(Records drawn from a dataset)
»»
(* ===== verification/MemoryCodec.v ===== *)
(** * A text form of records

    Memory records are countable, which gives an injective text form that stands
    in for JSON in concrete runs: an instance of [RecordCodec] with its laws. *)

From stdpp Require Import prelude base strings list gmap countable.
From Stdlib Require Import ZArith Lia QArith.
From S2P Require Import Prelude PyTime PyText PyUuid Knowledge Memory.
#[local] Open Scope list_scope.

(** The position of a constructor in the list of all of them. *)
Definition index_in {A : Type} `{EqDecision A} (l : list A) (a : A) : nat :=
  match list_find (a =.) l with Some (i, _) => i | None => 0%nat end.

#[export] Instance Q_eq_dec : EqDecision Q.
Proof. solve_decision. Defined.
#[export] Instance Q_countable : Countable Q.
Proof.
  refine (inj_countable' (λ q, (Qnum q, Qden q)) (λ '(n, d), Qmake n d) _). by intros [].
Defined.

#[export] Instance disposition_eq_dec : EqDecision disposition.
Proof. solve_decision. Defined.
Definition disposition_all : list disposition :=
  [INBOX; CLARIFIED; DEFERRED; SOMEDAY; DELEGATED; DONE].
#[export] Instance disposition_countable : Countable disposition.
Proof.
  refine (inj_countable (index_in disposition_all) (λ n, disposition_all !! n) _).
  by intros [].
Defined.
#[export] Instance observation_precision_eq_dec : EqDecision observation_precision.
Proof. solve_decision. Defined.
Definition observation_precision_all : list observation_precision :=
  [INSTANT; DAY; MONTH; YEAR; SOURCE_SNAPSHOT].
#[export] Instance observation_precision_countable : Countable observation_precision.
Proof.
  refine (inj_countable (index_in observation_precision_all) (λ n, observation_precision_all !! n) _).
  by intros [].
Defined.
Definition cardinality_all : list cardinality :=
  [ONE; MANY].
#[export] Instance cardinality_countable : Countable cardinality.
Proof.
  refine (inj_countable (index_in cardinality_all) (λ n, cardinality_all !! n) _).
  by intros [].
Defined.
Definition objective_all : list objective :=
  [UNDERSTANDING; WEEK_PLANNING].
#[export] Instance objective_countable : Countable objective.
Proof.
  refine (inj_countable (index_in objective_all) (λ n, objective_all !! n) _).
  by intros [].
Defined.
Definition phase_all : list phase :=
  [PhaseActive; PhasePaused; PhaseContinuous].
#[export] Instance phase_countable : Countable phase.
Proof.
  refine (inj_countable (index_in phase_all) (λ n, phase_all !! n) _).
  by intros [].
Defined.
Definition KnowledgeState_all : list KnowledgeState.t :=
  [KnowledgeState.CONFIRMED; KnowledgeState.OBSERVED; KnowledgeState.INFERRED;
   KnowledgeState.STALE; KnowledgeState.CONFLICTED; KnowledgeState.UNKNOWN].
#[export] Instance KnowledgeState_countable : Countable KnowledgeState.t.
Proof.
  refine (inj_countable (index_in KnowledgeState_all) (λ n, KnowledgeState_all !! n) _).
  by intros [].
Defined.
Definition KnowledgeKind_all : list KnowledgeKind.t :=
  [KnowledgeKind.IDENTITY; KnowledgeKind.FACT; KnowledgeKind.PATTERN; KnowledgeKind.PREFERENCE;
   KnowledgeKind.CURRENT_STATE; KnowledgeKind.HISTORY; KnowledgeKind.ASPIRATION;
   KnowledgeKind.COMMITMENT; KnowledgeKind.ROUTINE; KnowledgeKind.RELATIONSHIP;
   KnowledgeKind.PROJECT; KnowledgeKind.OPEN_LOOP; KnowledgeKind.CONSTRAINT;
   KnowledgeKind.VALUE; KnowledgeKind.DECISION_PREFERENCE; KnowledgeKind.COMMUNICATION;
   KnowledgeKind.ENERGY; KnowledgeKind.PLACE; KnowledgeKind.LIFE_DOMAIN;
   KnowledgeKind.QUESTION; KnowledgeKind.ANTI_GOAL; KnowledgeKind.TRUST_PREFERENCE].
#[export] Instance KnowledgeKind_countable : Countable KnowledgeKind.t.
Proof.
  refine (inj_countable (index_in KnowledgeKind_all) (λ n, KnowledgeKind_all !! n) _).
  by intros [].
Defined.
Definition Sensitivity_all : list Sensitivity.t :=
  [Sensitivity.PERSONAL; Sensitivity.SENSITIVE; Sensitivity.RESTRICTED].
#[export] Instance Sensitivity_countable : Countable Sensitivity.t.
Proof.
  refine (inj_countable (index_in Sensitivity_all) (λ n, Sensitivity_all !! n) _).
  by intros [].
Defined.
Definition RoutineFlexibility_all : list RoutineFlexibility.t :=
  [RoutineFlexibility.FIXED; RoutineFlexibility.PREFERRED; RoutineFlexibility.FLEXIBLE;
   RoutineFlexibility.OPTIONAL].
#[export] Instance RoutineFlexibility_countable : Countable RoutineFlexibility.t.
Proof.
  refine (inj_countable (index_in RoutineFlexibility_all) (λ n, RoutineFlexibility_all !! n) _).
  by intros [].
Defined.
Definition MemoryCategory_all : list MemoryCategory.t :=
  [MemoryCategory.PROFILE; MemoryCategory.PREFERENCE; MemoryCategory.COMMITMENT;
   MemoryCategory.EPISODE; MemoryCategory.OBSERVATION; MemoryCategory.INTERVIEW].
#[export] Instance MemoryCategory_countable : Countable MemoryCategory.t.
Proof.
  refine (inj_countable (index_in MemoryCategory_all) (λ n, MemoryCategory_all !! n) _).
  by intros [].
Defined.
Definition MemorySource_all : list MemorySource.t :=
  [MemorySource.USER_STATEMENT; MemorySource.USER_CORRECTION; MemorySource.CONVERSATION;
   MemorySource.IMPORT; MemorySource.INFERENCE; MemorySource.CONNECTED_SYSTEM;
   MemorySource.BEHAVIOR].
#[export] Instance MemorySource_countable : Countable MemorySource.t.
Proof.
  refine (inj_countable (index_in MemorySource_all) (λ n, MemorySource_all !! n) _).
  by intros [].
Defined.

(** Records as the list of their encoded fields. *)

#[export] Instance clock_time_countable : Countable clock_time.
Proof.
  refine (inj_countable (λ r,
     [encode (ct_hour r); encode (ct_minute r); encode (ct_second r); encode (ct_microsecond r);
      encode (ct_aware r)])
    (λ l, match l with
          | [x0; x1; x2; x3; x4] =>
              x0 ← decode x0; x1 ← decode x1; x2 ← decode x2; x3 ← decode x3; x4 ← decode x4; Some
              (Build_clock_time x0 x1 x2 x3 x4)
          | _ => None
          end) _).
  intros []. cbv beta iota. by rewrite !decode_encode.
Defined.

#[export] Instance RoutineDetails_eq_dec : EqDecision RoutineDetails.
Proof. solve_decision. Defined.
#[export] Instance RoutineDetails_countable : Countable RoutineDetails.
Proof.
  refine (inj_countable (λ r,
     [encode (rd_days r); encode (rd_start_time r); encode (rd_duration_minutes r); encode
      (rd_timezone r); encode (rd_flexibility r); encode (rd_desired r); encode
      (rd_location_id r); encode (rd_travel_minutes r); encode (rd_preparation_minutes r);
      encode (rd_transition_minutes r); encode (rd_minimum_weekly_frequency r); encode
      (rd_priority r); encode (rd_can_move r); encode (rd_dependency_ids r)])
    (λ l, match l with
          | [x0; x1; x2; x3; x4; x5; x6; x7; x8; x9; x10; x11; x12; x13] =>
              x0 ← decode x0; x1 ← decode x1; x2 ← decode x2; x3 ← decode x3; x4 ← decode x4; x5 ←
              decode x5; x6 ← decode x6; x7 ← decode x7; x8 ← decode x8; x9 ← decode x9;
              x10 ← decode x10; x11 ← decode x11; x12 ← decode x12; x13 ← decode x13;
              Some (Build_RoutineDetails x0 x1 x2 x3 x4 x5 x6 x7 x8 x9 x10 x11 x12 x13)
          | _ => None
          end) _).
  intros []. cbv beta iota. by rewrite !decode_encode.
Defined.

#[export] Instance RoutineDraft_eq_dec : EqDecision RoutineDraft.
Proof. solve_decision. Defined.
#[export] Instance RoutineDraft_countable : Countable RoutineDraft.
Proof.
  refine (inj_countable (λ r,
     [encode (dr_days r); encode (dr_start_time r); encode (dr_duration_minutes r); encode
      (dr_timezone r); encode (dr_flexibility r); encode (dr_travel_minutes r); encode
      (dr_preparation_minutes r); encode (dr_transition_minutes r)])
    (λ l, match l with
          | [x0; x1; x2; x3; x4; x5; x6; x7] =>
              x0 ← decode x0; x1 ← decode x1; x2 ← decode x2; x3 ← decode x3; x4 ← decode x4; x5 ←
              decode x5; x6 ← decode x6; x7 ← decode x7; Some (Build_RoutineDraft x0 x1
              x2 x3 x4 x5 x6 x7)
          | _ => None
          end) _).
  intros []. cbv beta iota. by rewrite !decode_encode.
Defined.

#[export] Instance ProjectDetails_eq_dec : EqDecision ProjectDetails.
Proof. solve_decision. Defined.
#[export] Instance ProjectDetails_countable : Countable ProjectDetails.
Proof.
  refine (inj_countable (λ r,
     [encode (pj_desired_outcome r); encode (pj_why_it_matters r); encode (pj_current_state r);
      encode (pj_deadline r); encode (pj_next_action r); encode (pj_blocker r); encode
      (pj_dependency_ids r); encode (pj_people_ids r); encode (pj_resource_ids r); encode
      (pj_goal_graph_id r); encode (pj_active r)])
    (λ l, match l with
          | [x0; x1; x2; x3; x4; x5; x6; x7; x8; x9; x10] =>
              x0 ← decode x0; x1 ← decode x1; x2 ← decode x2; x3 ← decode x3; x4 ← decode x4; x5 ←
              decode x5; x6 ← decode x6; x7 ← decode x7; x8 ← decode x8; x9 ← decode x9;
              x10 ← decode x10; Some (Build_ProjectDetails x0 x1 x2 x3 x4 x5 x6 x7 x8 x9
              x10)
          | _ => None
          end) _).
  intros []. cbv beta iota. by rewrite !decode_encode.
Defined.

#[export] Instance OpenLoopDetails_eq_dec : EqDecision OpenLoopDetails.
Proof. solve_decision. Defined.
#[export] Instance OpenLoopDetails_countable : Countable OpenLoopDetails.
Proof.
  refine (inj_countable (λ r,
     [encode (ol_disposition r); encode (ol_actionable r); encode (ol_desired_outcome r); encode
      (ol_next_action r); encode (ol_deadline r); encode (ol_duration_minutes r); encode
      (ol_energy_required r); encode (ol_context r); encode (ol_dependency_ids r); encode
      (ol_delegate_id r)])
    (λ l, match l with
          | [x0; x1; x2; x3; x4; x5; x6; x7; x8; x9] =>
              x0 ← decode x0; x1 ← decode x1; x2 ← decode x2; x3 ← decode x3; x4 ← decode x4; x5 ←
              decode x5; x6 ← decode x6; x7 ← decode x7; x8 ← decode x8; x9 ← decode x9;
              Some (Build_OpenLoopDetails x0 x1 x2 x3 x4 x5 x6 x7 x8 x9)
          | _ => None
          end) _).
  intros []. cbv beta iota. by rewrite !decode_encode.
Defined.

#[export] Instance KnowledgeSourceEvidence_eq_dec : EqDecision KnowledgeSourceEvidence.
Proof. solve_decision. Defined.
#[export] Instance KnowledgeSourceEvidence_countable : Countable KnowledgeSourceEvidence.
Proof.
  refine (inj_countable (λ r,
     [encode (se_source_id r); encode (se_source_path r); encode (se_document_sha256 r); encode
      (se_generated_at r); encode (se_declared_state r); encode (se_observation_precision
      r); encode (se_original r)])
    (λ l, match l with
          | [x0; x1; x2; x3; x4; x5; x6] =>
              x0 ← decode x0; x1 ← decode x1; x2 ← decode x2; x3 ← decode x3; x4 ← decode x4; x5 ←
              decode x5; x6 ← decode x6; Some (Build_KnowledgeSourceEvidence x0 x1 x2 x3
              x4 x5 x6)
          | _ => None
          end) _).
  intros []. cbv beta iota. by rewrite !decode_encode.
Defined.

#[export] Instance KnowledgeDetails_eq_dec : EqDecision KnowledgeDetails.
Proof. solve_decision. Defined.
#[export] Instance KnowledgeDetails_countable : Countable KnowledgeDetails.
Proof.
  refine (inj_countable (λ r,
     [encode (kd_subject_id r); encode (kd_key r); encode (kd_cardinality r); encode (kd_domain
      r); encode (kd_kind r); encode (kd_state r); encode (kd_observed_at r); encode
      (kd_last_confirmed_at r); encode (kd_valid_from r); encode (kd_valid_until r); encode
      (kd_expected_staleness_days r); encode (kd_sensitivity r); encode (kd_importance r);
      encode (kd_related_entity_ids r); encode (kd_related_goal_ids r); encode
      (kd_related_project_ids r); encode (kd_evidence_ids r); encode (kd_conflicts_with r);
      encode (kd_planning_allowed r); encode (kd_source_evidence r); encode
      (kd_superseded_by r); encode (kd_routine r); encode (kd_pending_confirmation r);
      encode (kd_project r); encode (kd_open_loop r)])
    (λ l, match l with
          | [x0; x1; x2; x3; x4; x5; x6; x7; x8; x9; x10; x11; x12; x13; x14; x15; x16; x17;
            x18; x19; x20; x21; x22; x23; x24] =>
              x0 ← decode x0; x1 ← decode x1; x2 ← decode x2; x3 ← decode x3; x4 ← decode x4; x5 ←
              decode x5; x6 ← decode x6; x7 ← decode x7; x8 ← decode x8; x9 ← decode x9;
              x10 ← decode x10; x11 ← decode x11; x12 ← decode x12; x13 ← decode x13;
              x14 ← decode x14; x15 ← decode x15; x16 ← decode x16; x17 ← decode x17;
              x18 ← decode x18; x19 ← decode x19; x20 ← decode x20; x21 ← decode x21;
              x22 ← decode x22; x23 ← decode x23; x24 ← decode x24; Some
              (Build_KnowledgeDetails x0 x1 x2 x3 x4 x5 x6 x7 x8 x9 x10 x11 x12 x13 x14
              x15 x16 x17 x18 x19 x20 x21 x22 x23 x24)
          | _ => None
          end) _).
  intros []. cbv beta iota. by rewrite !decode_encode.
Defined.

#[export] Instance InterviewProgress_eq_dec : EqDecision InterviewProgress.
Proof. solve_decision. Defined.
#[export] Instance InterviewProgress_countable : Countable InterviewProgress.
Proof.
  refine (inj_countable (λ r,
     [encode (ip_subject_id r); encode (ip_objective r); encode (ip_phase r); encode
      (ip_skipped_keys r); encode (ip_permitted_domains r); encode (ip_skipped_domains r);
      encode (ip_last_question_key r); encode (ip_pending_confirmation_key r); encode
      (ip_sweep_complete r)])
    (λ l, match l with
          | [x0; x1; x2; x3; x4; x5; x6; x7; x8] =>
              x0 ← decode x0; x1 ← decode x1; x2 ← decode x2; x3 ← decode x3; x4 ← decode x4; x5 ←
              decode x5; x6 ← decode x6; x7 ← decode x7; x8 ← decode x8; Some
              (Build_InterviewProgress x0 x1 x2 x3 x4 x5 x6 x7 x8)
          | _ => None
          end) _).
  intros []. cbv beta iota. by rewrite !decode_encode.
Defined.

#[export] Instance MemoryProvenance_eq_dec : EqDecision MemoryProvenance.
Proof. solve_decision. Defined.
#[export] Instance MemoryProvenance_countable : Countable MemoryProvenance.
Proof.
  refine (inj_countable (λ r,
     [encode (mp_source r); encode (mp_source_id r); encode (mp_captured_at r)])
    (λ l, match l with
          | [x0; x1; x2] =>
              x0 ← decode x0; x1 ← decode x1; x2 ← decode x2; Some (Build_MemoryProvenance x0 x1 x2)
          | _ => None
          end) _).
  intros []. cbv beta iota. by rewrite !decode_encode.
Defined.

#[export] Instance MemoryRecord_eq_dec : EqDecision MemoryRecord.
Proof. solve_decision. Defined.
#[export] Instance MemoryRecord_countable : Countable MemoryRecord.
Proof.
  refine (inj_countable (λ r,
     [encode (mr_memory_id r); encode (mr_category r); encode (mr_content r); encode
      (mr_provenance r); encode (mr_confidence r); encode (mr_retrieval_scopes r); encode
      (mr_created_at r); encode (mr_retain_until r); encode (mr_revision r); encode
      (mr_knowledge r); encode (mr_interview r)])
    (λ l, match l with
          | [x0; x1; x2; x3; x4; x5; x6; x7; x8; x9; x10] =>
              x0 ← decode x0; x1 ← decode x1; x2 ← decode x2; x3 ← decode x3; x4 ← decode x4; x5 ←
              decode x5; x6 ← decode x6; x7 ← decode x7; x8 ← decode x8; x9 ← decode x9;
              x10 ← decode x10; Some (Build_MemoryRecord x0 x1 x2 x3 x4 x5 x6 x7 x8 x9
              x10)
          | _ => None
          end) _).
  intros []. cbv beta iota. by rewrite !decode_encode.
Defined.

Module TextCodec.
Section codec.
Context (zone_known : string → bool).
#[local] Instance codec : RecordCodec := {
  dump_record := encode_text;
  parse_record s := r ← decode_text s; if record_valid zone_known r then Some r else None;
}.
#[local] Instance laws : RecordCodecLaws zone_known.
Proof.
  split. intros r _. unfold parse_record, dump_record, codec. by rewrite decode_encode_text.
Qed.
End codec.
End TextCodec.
««
WORK INSTRUCTION -> Quote the records above exactly, from the first line through the line containing "match list_find (a", and nothing more.

ANSWER TO THIS EXERCISE ->
(* ===== verification/MemoryCodec.v ===== *)
(** * A text form of records

    Memory records are countable, which gives an injective text form that stands
    in for JSON in concrete runs: an instance of [RecordCodec] with its laws. *)

From stdpp Require Import prelude base strings list gmap countable.
From Stdlib Require Import ZArith Lia QArith.
From S2P Require Import Prelude PyTime PyText PyUuid Knowledge Memory.
#[local] Open Scope list_scope.

(** The position of a constructor in the list of all of them. *)
Definition index_in {A : Type} `{EqDecision A} (l : list A) (a : A) : nat :=
  match list_find (a =.) l with Some (i, _) => i | None => 0%nat end.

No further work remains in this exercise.